On the way back from a visit to Southern Vermont, KMO and Olga stopped in Troy, NY, a small city that has seen good times and bad. They met fellow podcaster, Duncan Crary, at the Lucas Confectionary to talk about why Duncan believes that Troy is staging a real deal comeback. Vic Christopher, co-owner of a suite of businesses housed in a cluster of historic buildings he rescued from demolition, describes what drives him to help re-create Troy's vibrant downtown scene. Later, Duncan leads KMO and Olga on a walking tour of the streets. Duncan also details the controversy over the original authorship of the poem “A Visit From St. Nicholas” which was first published anonymously in The Troy Sentinel and begins with the famous line, "'Twas the night before Christmas..." You can watch the Trial live here. Music by Jeneric (AKA The Parlor)

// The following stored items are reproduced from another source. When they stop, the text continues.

Definition insert_pair (k p : RelationalKey) (o : option (RelationalKey * list (RelationalKey * ())))
    : option (RelationalKey * list (RelationalKey * ())) :=
  Some (match o with
        | Some (k', ps) => (k', (map_insert key_cmp p () ps).2)
        | None => (k, [(p, ())])
        end).
Definition remove_pair (p : RelationalKey) (o : option (RelationalKey * list (RelationalKey * ())))
    : option (RelationalKey * list (RelationalKey * ())) :=
  '(k', ps) ← o;
  match (map_remove key_cmp p ps).2 with [] => None | ps => Some (k', ps) end.
Definition multimap_insert (k p : RelationalKey) (m : Multimap) : Multimap := map_alter key_cmp (insert_pair k p) k m.
Definition multimap_remove (k p : RelationalKey) (m : Multimap) : Multimap := map_alter key_cmp (remove_pair p) k m.
Definition multimap_contains (k p : RelationalKey) (m : Multimap) : bool :=
  match map_get key_cmp k m with Some ps => map_contains key_cmp p ps | None => false end.
(** The number of pairs. *)
Definition multimap_count (m : Multimap) : Z := zsum ((λ e, zlen e.2) <$> m).

Record index_wf (pages : RelationalIndexPages) : Prop := {
  iw_pages : pages_ok RELATIONAL_INDEX_PAGE_MAX_KEYS pages;
  iw_sets : Forall (λ e, set_wf e.2 ∧ set_contents e.2 ≠ []) (List.concat pages);
}.

Section Abstraction.
Context {V W : Type} (g : RelationalKey * V → RelationalKey * W) (Hg : ∀ e, (g e).1 = e.1).
Lemma get_fmap k l : get_key_value key_cmp k (g <$> l) = g <$> get_key_value key_cmp k l.
Proof using Hg.
  induction l as [|[k' v] l IH]; [done|]. cbn. pose proof (Hg (k', v)) as Hk. cbn in Hk.
  destruct (g (k', v)) as [k'' w] eqn:E. cbn in Hk. subst. by destruct (key_cmp k k'); cbn; rewrite ?E.
Qed.
Lemma alter_fmap f f' k l : g <$> f (get_key_value key_cmp k l) = f' (g <$> get_key_value key_cmp k l) →
  g <$> map_alter key_cmp f k l = map_alter key_cmp f' k (g <$> l).
Proof using Hg.
  assert (∀ o : option (RelationalKey * V), g <$> option_list o = option_list (g <$> o)) as Ho by (by intros []).
  induction l as [|[k' v] l IH]; cbn -[fmap].
  - intros H. rewrite Ho. cbn in *. by rewrite H.
  - rewrite fmap_cons. cbn [map_alter]. rewrite Hg. cbn [fst]. destruct (key_cmp k k').
    + intros H. rewrite fmap_app, Ho. cbn in *. by rewrite H.
    + intros H. rewrite fmap_app, Ho, fmap_cons. cbn in *. by rewrite H.
    + intros H. rewrite fmap_cons, IH by done. done.
Qed.
End Abstraction.

Lemma get_posting k l : get_key_value key_cmp k (posting_of <$> l) = posting_of <$> get_key_value key_cmp k l.
Proof. by apply get_fmap. Qed.

Lemma count_nonneg m : 0 ≤ multimap_count m.
Proof. apply zsum_nonneg, Forall_fmap, Forall_forall. intros e _. apply zlen_nonneg. Qed.
Lemma count_elem e m : e ∈ m → zlen e.2 ≤ multimap_count m.
Proof.
  unfold multimap_count. induction m as [|x m IH]; [by intros ?%elem_of_nil|]. cbn. pose proof (count_nonneg m) as Hn.
  unfold multimap_count in Hn. pose proof (zlen_nonneg x.2). intros [-> | H']%elem_of_cons; [lia|]. specialize (IH H'). lia.
Qed.

Section Index.
Implicit Types (pages : RelationalIndexPages) (k p : RelationalKey).

Lemma index_get_wf k l e : Forall (λ e, set_wf e.2 ∧ set_contents e.2 ≠ []) l → key_sorted key_cmp l →
  get_key_value key_cmp k l = Some e → set_wf e.2 ∧ set_contents e.2 ≠ [] ∧ posting_of e ∈ posting_of <$> l.
Proof.
  intros HF Hs [He _]%get_some; [|apply _|done]. destruct (proj1 (Forall_forall _ _) HF e He).
  split_and!; [done|done|]. by apply list_elem_of_fmap_2.
Qed.

(** The sets stay well-formed under a change that puts a well-formed one. *)
Lemma sets_alter f k l : Forall (λ e, set_wf e.2 ∧ set_contents e.2 ≠ []) l →
  (∀ e, f (get_key_value key_cmp k l) = Some e → set_wf e.2 ∧ set_contents e.2 ≠ []) →
  Forall (λ e, set_wf e.2 ∧ set_contents e.2 ≠ []) (map_alter key_cmp f k l).
Proof.
  intros HF Hf. rewrite (alter_ext key_cmp f (λ _, f (get_key_value key_cmp k l))) by done.
  apply Forall_forall. intros e [He|(o & Ho & _)]%elem_of_alter; [by apply (proj1 (Forall_forall _ _) HF)|by apply Hf].
Qed.

Lemma page_total pages qs q rs : pages = qs ++ q :: rs →
  ∀ k, (∀ a, a ∈ List.concat qs → key_cmp a.1 k = Lt) → (∀ b, b ∈ List.concat rs → key_cmp k b.1 = Lt) →
  get_key_value key_cmp k q = get_key_value key_cmp k (List.concat pages).
Proof. intros -> k H1 H2. by rewrite concat_mid, get_located. Qed.

Lemma contains_multimap k p pages : index_wf pages →
  multimap_contains k p (index_contents pages) =
    match get_key_value key_cmp k (List.concat pages) with
    | Some e => map_contains key_cmp p (set_contents e.2)
    | None => false
    end.
Proof.
  intros _. unfold multimap_contains, map_get, index_contents. rewrite get_posting.
  by destruct (get_key_value key_cmp k (List.concat pages)) as [[k' s]|].
Qed.

Lemma insert_posting_ok k p pages : index_wf pages → multimap_count (index_contents pages) < usize_max →
  ∃ pages', insert_posting_ordinary k p pages = Some (negb (multimap_contains k p (index_contents pages)), pages') ∧
    index_contents pages' = multimap_insert k p (index_contents pages) ∧ index_wf pages'.
Proof.
  intros Hw Hmax. pose proof Hw as [Hok HF]. rewrite contains_multimap by done. unfold insert_posting_ordinary.
  destruct pages as [|p0 ps0] eqn:Es.
  { destruct (set_insert_ok p key_set_default set_default_wf ltac:(by vm_compute)) as (s & -> & Hc & Hs). cbn [mbind option_bind].
    eexists. split; [done|]. split; [unfold index_contents, posting_of; cbn; by rewrite Hc|].
    constructor; [apply pages_ok_one, max_pos|]. apply Forall_singleton. cbn. by rewrite Hc. }
  rewrite <- Es in *. destruct (page_located _ k _ Hok ltac:(by rewrite Es)) as (qs & q & rs & E & -> & H1 & H2). clear Es p0 ps0.
  cbn [mbind option_bind]. pose proof (page_total pages qs q rs E k H1 H2) as Hg. assert (pages !! length qs = Some q) as -> by (rewrite E; apply lookup_mid).
  cbn [mbind option_bind]. unfold map_get. rewrite Hg.
  set (o := get_key_value key_cmp k (List.concat pages)) in *.
  assert (set_wf (default key_set_default (snd <$> o)) ∧ zlen (set_contents (default key_set_default (snd <$> o))) < usize_max) as [Hsw Hsz].
  { destruct o as [e|] eqn:Eo; [|by split; [apply set_default_wf|vm_compute]].
    destruct (index_get_wf k _ e HF (po_sorted _ _ Hok) Eo) as (? & _ & Hin). cbn. split; [done|].
    apply count_elem in Hin. unfold index_contents in Hmax. cbn in Hin. lia. }
  destruct (set_insert_ok p _ Hsw Hsz) as (s & -> & Hc & Hs). cbn [mbind option_bind].
  pose proof Hok as Hok1. rewrite E in Hok1. destruct (insert_split _ k s qs q rs (proj2 max_pos) Hok1 H1 H2) as (ps' & Esp & Hcat & Hok').
  rewrite <- E in Esp, Hcat. rewrite Esp. cbn [mbind option_bind]. cbn [map_insert snd] in Hcat.
  eexists. split.
  { f_equal. f_equal. f_equal. destruct o as [e|]; [done|]. done. }
  split.
  - unfold index_contents, multimap_insert. rewrite Hcat. apply alter_fmap; [done|]. fold o. destruct o as [[k' s0]|]; cbn in *.
    + unfold posting_of. cbn. by rewrite Hc.
    + unfold posting_of. cbn. by rewrite Hc.
  - constructor; [done|]. rewrite Hcat. apply sets_alter; [done|]. fold o. unfold insert_entry. intros e [= <-].
    assert (set_contents s ≠ []) by (rewrite Hc; apply insert_nonempty). by destruct o as [[k' s0]|].
Qed.

(** The entry of a key after its postings changed to [s]. *)
Definition put_postings (drop_key : bool) (s : RelationalKeySetPages)
    (o : option (RelationalKey * RelationalKeySetPages)) : option (RelationalKey * RelationalKeySetPages) :=
  if drop_key then None else update_entry (λ _, s) o.
Lemma put_postings_alter (b : bool) s k (l : list (RelationalKey * RelationalKeySetPages)) :
  (if b then (map_remove key_cmp k l).2 else map_update key_cmp k (λ _, s) l) = map_alter key_cmp (put_postings b s) k l.
Proof. by destruct b. Qed.
Lemma put_postings_keeps b s k : keeps_key key_cmp k (put_postings b s).
Proof. destruct b; [apply (remove_keeps key_cmp)|apply (update_keeps key_cmp)]. Qed.

Lemma remove_pair_set k' p s s' : set_contents s' = (map_remove key_cmp p (set_contents s)).2 → set_wf s' →
  posting_of <$> put_postings (set_is_empty s') s' (Some (k', s)) = remove_pair p (Some (k', set_contents s)).
Proof.
  intros Hc Hw. pose proof (set_empty_ok s' Hw) as He. cbn [remove_pair mbind option_bind]. rewrite <- Hc.
  unfold put_postings. destruct (set_is_empty s').
  - by rewrite (proj1 He eq_refl).
  - destruct (set_contents s') eqn:E; [naive_solver|]. cbn. unfold posting_of. cbn. by rewrite E.
Qed.

Lemma drop_iff_empty (removed : bool) p s s' : set_contents s ≠ [] → set_wf s' →
  set_contents s' = (map_remove key_cmp p (set_contents s)).2 → removed = map_contains key_cmp p (set_contents s) →
  removed && set_is_empty s' = set_is_empty s'.
Proof.
  intros Hne Hw Hc ->. destruct (map_contains key_cmp p (set_contents s)) eqn:E; [done|]. cbn.
  destruct (set_is_empty s') eqn:Ee; [|done]. apply set_empty_ok in Ee; [|done]. rewrite Hc in Ee. cbn in Ee.
  rewrite alter_absent in Ee; [done|done|]. unfold map_contains in E. by destruct (get_key_value _ _ _).
Qed.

 442: When We Get There | File Type: audio/mpeg | Duration: 59:55

KMO attended the 2014 Digital Labor conference at the New School in NYC where Prof. Henry Warwick delivered a presentation called The Enclosure of the Internet. The next day, KMO sat down to talk with Henry about the themes of his presentation, and in the process they cover a variety of topics including Henry's rejection of the idea that the Internet can be re-formed along communist, socialist or otherwise emancipatory lines. He also takes aim at techno-utopian leftists who seem oblivious to how current capitalist elites are preparing to reproduce the unjust social relationships of the present in a post-industrial future. This episode also features a short interview with Orpheus Reed of the Revolutionary Communist Party, USA about getting the timing right on the coming revolution recorded at the Climate March in Manhattan in September.

 441: Ayahuasca and the Anthropocene | File Type: audio/mpeg | Duration: 59:55

KMO and Olga welcome Joshua Wickerham of the Ethnobotanical Stewardship Council back to the C-Realm to talk about the state of drug policy reform and changing cultural narratives. The recent mid-term elections in the United States demonstrated that even with conservative politicians emerging victorious, drug policy reform is still moving forward, though it would seem that London Mayor, Boris Johnson, didn't get the memo. The program ends with a recording of McKenzie Wark presenting his paper Digital Labor and the Anthropocene at the #DL14 conference.   Music by Not Waving But Drowning.